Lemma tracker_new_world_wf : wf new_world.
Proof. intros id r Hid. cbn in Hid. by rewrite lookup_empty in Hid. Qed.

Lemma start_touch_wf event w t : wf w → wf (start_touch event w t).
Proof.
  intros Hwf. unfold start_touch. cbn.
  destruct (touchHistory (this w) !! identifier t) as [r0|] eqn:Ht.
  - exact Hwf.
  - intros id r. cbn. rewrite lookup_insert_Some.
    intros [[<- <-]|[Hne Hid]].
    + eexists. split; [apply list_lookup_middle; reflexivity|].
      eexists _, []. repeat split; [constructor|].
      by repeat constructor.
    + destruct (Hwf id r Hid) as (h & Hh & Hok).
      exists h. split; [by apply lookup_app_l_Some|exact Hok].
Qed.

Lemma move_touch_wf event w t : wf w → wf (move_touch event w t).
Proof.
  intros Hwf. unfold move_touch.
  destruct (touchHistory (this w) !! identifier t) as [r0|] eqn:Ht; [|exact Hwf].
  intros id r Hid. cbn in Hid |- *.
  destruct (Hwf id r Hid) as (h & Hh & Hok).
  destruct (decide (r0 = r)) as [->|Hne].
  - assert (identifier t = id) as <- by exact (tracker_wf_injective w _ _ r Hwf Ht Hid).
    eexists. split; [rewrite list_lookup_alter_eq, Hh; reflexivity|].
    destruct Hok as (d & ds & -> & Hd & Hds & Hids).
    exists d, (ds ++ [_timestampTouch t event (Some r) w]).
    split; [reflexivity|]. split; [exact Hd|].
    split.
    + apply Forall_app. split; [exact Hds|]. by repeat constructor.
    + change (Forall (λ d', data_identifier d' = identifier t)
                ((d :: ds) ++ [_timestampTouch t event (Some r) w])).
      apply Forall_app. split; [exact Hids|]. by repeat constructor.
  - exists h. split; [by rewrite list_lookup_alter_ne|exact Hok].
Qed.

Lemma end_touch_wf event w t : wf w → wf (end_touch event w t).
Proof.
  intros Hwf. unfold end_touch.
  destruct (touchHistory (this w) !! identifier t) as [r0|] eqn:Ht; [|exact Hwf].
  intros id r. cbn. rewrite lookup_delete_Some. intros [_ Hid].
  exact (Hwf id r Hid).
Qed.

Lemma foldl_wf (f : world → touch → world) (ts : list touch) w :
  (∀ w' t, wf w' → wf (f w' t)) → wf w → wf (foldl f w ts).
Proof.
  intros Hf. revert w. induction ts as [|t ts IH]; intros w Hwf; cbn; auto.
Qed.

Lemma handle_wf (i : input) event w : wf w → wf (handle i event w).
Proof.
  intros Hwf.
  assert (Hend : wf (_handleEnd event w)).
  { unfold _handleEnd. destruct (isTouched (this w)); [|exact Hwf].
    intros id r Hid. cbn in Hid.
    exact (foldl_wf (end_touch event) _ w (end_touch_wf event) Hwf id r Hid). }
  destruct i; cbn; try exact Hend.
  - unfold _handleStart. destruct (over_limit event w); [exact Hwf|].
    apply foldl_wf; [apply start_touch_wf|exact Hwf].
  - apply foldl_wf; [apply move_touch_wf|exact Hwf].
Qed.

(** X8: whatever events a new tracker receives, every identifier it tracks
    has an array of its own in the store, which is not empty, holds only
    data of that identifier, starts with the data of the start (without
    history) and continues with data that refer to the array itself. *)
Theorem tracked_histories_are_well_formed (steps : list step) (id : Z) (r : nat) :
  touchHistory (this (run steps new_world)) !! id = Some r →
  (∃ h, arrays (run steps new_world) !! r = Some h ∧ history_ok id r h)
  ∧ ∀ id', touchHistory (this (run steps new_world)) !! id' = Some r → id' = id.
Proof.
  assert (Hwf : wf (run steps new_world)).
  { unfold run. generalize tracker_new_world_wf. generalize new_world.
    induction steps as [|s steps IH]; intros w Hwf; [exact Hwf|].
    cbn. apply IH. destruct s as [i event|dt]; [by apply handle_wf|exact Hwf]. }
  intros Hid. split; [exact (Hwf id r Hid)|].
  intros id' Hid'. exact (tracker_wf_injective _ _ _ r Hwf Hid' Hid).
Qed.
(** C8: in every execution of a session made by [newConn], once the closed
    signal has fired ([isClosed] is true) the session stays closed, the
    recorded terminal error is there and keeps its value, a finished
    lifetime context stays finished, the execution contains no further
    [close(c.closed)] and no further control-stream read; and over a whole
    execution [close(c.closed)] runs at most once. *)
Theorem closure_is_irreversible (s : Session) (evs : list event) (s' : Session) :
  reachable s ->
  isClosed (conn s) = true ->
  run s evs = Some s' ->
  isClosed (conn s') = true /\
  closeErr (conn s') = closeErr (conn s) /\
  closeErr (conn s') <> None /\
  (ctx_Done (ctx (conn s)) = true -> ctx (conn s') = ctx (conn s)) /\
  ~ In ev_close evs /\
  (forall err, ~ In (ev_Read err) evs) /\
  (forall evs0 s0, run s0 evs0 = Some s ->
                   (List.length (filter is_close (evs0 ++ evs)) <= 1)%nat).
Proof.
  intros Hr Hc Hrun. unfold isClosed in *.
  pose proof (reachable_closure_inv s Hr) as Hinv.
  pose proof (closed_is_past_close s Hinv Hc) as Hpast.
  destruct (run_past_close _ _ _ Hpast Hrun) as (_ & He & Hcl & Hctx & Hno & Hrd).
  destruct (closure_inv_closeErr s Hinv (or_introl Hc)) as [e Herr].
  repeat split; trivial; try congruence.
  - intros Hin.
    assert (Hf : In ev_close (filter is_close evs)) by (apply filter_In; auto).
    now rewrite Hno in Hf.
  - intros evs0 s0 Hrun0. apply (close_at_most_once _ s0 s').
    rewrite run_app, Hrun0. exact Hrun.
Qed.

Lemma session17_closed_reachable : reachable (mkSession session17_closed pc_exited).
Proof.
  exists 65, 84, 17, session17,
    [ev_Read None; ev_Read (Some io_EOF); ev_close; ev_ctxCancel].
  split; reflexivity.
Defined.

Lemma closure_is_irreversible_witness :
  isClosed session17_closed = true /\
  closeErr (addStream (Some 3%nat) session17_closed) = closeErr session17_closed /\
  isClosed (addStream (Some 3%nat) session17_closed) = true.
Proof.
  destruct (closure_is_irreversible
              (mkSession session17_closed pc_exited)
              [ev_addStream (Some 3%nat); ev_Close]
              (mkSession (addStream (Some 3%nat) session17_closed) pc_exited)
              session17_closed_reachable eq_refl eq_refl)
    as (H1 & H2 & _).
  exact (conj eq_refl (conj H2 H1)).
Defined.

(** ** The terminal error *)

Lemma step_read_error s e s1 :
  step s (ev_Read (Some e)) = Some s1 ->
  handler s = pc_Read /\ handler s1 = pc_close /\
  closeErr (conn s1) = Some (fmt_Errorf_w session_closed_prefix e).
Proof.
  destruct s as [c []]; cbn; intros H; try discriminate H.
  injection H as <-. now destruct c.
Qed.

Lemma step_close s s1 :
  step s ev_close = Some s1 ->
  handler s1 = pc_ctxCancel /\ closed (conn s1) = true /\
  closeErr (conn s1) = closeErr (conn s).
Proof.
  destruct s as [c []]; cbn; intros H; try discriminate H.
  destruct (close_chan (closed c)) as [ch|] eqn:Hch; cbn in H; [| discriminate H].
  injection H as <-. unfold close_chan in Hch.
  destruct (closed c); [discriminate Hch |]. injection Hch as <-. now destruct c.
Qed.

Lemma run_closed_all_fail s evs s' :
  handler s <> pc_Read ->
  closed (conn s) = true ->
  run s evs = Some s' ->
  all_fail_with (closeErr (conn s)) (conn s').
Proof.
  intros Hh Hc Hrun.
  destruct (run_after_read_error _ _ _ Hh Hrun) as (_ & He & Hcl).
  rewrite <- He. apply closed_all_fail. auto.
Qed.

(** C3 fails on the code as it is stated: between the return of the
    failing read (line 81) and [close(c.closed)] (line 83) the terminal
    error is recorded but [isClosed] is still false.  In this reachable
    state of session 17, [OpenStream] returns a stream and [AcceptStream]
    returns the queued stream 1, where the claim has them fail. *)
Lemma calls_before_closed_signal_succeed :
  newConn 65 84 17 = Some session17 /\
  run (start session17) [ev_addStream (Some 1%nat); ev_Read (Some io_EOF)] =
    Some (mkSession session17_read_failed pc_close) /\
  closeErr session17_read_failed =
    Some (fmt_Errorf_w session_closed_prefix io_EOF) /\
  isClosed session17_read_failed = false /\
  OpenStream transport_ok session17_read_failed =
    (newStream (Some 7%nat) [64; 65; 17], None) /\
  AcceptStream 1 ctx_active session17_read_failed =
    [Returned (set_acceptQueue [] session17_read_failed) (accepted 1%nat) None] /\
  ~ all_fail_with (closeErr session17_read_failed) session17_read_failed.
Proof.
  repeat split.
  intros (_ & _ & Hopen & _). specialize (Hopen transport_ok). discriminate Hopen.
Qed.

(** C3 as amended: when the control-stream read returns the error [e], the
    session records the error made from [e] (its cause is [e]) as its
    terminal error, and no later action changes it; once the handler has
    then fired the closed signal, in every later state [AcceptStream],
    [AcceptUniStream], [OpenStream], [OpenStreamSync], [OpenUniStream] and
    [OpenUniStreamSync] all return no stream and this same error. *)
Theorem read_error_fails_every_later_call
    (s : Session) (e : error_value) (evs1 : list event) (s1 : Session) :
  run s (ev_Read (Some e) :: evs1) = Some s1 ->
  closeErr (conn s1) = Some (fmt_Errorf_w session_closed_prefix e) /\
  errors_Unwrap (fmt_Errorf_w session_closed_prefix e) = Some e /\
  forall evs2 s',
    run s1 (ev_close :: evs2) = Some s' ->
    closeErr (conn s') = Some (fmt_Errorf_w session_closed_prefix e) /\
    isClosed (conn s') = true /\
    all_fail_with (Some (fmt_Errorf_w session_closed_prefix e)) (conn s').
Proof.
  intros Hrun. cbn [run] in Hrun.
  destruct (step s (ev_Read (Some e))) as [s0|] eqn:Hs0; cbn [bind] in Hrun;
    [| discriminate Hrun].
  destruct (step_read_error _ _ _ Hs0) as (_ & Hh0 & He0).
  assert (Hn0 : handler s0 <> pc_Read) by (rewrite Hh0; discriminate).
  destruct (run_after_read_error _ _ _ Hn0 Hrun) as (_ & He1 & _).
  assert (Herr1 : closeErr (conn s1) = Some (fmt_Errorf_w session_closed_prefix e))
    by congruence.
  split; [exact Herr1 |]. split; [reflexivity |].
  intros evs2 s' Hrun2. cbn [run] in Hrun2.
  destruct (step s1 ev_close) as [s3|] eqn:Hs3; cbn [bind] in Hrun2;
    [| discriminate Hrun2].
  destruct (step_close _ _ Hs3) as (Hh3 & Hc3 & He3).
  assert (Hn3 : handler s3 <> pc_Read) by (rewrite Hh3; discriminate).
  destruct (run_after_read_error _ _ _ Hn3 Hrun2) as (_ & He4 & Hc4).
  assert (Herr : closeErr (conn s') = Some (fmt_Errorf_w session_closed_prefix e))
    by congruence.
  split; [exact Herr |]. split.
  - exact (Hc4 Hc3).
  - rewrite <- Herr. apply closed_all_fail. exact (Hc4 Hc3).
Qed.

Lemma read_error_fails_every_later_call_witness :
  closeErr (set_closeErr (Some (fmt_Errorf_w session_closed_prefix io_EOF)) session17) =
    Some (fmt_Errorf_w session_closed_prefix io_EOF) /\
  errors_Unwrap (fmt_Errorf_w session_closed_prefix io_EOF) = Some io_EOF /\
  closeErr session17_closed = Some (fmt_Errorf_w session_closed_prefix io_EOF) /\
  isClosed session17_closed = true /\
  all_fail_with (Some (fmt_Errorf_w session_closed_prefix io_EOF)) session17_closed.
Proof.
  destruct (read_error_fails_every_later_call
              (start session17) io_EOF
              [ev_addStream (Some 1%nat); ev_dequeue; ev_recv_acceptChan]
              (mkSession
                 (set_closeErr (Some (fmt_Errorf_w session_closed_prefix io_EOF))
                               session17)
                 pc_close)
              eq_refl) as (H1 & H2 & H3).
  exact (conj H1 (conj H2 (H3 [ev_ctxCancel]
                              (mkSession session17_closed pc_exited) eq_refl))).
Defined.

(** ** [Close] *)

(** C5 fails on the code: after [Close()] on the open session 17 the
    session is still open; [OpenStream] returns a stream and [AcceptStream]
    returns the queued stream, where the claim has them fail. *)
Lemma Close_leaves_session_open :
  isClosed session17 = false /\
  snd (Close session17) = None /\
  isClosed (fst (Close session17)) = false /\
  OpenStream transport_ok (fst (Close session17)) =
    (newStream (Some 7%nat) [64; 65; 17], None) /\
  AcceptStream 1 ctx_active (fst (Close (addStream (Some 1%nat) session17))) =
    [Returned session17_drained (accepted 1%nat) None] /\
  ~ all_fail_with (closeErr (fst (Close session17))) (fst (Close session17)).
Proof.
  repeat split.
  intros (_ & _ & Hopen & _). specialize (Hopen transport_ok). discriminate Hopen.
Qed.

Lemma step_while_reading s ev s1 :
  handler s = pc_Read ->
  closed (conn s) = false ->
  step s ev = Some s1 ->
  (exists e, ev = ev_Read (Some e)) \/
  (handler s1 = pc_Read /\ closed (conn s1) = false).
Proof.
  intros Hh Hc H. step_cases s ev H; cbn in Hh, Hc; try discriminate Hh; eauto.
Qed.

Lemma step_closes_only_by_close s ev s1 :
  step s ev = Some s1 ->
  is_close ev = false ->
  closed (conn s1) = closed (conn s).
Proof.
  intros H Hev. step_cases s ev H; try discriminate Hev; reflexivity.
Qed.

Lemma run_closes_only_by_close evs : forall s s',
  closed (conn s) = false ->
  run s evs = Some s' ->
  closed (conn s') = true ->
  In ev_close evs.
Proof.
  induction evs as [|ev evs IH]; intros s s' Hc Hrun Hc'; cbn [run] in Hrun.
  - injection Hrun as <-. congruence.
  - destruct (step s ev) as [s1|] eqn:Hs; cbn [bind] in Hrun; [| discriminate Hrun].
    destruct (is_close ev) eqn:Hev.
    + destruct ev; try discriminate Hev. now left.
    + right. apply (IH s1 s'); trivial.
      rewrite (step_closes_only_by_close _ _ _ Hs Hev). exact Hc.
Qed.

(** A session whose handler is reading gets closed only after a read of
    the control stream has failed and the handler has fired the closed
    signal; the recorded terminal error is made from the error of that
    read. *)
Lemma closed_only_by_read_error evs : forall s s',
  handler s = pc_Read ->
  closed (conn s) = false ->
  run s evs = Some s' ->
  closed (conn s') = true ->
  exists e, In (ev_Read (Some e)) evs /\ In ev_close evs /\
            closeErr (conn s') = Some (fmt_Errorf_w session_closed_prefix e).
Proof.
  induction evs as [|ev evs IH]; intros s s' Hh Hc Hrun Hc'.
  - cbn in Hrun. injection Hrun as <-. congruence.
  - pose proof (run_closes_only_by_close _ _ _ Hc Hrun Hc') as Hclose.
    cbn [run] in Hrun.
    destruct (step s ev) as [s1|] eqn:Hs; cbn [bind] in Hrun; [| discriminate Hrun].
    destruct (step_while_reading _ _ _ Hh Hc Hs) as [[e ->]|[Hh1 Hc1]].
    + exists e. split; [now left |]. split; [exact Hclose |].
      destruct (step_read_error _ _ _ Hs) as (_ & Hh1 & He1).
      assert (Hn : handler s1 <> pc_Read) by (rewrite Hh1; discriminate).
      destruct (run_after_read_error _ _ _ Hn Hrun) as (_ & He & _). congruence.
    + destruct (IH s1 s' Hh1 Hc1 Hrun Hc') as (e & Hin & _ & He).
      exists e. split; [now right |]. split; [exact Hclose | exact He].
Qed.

+---+

• Task requirements: The range runs from the line above containing "touchHistory (this (run steps new_world)) !! id = Some" to the line containing "intros Hid. split; [exact (Hwf id r Hid)|].", inclusive. Restate those lines word for word and no others.

• Finished exercise:
  touchHistory (this (run steps new_world)) !! id = Some r →
  (∃ h, arrays (run steps new_world) !! r = Some h ∧ history_ok id r h)
  ∧ ∀ id', touchHistory (this (run steps new_world)) !! id' = Some r → id' = id.
Proof.
  assert (Hwf : wf (run steps new_world)).
  { unfold run. generalize tracker_new_world_wf. generalize new_world.
    induction steps as [|s steps IH]; intros w Hwf; [exact Hwf|].
    cbn. apply IH. destruct s as [i event|dt]; [by apply handle_wf|exact Hwf]. }
  intros Hid. split; [exact (Hwf id r Hid)|].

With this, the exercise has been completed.